Study Finds 'Epidemic' of Skin Cancer
Skin cancer rates are on the rise, despite years of warnings about sunscreen.
March 17, 2010— -- Despite efforts to inform the public about the risk of sun exposure, the rate of non-melanoma skin cancer in the U.S. is reaching epidemic proportions, with more than 2 million people affected in 2006, researchers said.
In that year, an estimated 3.5 million cases of non-melanoma skin cancer were treated, affecting 2.1 million people according to Dr. Howard Rogers of Advanced Dermatology in Norwich, Conn., and colleagues.
The finding is based on analysis of such cases among Medicare beneficiaries, where the number of procedures for non-melanoma skin cancer increased 16 percent from 2002 through 2006, Rogers and colleagues reported in the March issue of Archives of Dermatology.
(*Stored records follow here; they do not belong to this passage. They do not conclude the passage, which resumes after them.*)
(* ===== verification/RbErase.v ===== *)
(** * Red-black trees: deletion (data_struct/btree/rbtree.c)

    [rb_erase] refines deletion from a finite map and keeps the red-black
    invariants.  A hole whose subtree is one black node short is carried up the
    zipper by [rb_erase_rebalance]; the unlinking of a node, with its successor
    moved into its place, is a step on the zipper. *)

From stdpp Require Import base numbers list gmap sorting.
From S2P Require Import Prelude RbTree RbZipper RbInsert.

#[local] Open Scope Z_scope.

(** ** Fitting a tree in a context *)

(** [rbt_plug] with the colour of the root. *)
Lemma rbt_plug_black K c n ck t :
  rbc ck n K -> rbt c n t -> (ck = RED -> c = BLACK) -> (K = [] -> c = BLACK) ->
  exists m, rbt BLACK m (plug K t).
Proof.
  intros Hk. revert c t. induction Hk as [n|f K n Hf Hs Hk IH Hne|f K n cs c' Hf Hs Hk IH];
    intros c t Ht Hc Hroot; simpl.
  - exists n. by rewrite <- (Hroot eq_refl).
  - eapply IH; [by apply (proj2 (rbt_plug1 f n c t Ht)); auto | done | done].
  - eapply IH; [by eapply (proj1 (rbt_plug1 f n c t Ht)) | done | done].
Qed.

Lemma focus_black_or_null h K t :
  valid h K t -> black_or_null h (tptr t) = Ok (bool_decide (tcolor t = BLACK)).
Proof.
  destruct t as [|a c l k d r]; intros Hv; [done|]. unfold black_or_null. cbn [tptr].
  by rewrite (ld_Some _ _ _ (focus_ld _ _ _ _ _ _ _ _ Hv)).
Qed.

Lemma children_black_or_null h K a c l k d r :
  valid h K (T a c l k d r) ->
  black_or_null h (tptr l) = Ok (bool_decide (tcolor l = BLACK)) /\
  black_or_null h (tptr r) = Ok (bool_decide (tcolor r = BLACK)).
Proof.
  intros Hv. split.
  - apply (focus_black_or_null h (FL a c k d r :: K)). by apply valid_up.
  - apply (focus_black_or_null h (FR a c l k d :: K)). by apply valid_up.
Qed.

(** The root of a proper context is not the tree at the hole. *)
Lemma hole_not_root h f K t : valid h (f :: K) t -> tptr t <> tptr (plug (f :: K) t).
Proof.
  intros (_ & _ & Hnd) E.
  assert (Hin : exists a, tptr (plug (f :: K) t) = Some a /\ a ∈ caddrs (f :: K)).
  { clear. revert f t. induction K as [|g K IH]; intros f t.
    - exists (faddr f). simpl. rewrite tptr_plug1. split; [done|]. by left.
    - destruct (IH g (plug1 f t)) as (a & Ea & Ha). exists a. split; [done|].
      change (a ∈ faddr f :: addrs (fsib f) ++ caddrs (g :: K)).
      rewrite elem_of_cons, elem_of_app. tauto. }
  destruct Hin as (a & Ea & Ha). rewrite Ea in E. apply tptr_in in E.
  apply NoDup_app in Hnd as (_ & Hd & _). by apply (Hd a).
Qed.

(** The same tree seen from another node. *)
Ltac refocus H K' t' :=
  match type of H with valid ?h ?K ?t => apply (valid_refocus h K t K' t' eq_refl) in H end.

(** ** Recolouring around the hole *)

(** What rebalancing leaves: the same pairs in a red-black tree. *)
Definition erased (h' : heap) (t0 t' : tree) : Prop :=
  valid h' [] t' /\ elements t' = elements t0 /\ exists m, rbt BLACK m t'.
The article is one of two in the journal sounding an alarm over the rising incidence of non-melanoma skin cancer -- the most common form of the disease.
Melanoma, though less common, is considered far more dangerous because it can easily spread to other parts of the body.
In the other article, Dr. Robert Stern, of Beth Israel Deaconess Medical Center and Harvard Medical School in Boston used a mathematical model to estimate the incidence of non-melanoma skin cancer.
At the beginning of 2007, the model showed, about 13 million non-Hispanic whites in the U.S. had had at least one such cancer -- either basal cell or squamous cell carcinoma.
The model suggests that the prevalence of a history of skin cancer is about five times higher than either breast or prostate cancer and greater than the 31-year prevalence of all other cancers combined, Stern said.
"The prevalence of a history of skin cancer is far higher than that of any other cancer and exceeds that of all other cancers diagnosed since 1975," Stern said in the journal.
At the same time, the impact of non-melanoma skin cancer is substantial, although the cost of treatment is low compared with other malignancies, Rogers and colleagues said.
Medicare claims data in the early 1990s showed that annual treatment costs were between 5 percent and 10 percent of those for other cancers, they said. For example, the annual cost per affected patient for stomach cancer was $9,010 in 1992, compared with $431 for non-melanoma skin cancer.